ABOUT THIS TASK >>
Output only the lines below that start at the line containing "Import String.StringSyntax." and end at the line containing "Proof. destruct m", with both ends kept.

_____

Lemma log_run_spans_selected_windows_witness :
  exists li a b c,
    detect_log_phase ln_series (Samples.minutes [0; 1; 2; 3; 4]%Z)
                     (Samples.minutes [2; 0; 3; 5; 8]%Z) 2 0 1 10 0 1000
      = Ok (li, a, b, c) /\
    li <> [] /\
    exists K good mu_max lw,
      scan_windows ln_series (Samples.minutes [0; 1; 2; 3; 4]%Z)
                   (Samples.minutes [2; 0; 3; 5; 8]%Z)
                   (valid_indices_of (Samples.minutes [2; 0; 3; 5; 8]%Z) 1) 2 0 10 K = Ok good /\
      select_windows good 0 1000 = Ok (mu_max, lw) /\
      (exists w, In w lw /\ w_start w = hd 0 li) /\
      (exists w, In w lw /\ w_end w = last li 0) /\
      (forall i, In i li ->
         i < length (Samples.minutes [0; 1; 2; 3; 4]%Z) /\
         exists w, In w lw /\ w_start w <= i <= w_end w) /\
      (1 <= nth (hd 0%nat li) (Samples.minutes [2; 0; 3; 5; 8]%Z) 0)%Q /\
      (1 <= nth (last li 0%nat) (Samples.minutes [2; 0; 3; 5; 8]%Z) 0)%Q.
Proof.
  eassert (E : detect_log_phase ln_series (Samples.minutes [0; 1; 2; 3; 4]%Z)
                 (Samples.minutes [2; 0; 3; 5; 8]%Z) 2 0 1 10 0 1000 = Ok (_ :: _, _, _, _))
    by (vm_compute; reflexivity).
  eexists _, _, _, _. split; [exact E |]. split; [discriminate |].
  apply (log_run_spans_selected_windows ln_series _ _ _ _ _ _ _ _ _ _ _ _ E).
  discriminate.
Defined.

End LogPhaseExtras.

(** * Facts about the payload primitives *)

Module PayloadFacts.

Import String.StringSyntax.
Import Payload.
Local Open Scope string_scope.

Lemma bind_returns {A B} (m : outcome A) (k : A -> outcome B) (b : B) :
  Payload.bind m k = Returns b -> exists a, m = Returns a /\ k a = Returns b.
Proof. destruct m as [a | e]; cbn [Payload.bind]; intros H; [eauto | discriminate]. Qed.

Lemma mem_str_In (x : String.string) (s : list String.string) :
  mem_str x s = true <-> In x s.
Proof.
  unfold mem_str. rewrite existsb_exists. split.
  - intros (v & Hv & E). apply String.eqb_eq in E. subst v. exact Hv.
  - intros H. exists x. split; [exact H | apply String.eqb_refl].
Qed.

Lemma set_add_str_In (s : list String.string) (x k : String.string) :
  In k (set_add_str s x) <-> In k s \/ k = x.
Proof.
  unfold set_add_str. destruct (mem_str x s) eqn:E.
  - apply mem_str_In in E. split; [auto |]. intros [H | ->]; assumption.
  - rewrite in_app_iff. simpl. intuition.
Qed.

_____

WRITTEN RESPONSE >>
Import String.StringSyntax.
Import Payload.
Local Open Scope string_scope.

Lemma bind_returns {A B} (m : outcome A) (k : A -> outcome B) (b : B) :
  Payload.bind m k = Returns b -> exists a, m = Returns a /\ k a = Returns b.
Proof. destruct m as [a | e]; cbn [Payload.bind]; intros H; [eauto | discriminate]. Qed.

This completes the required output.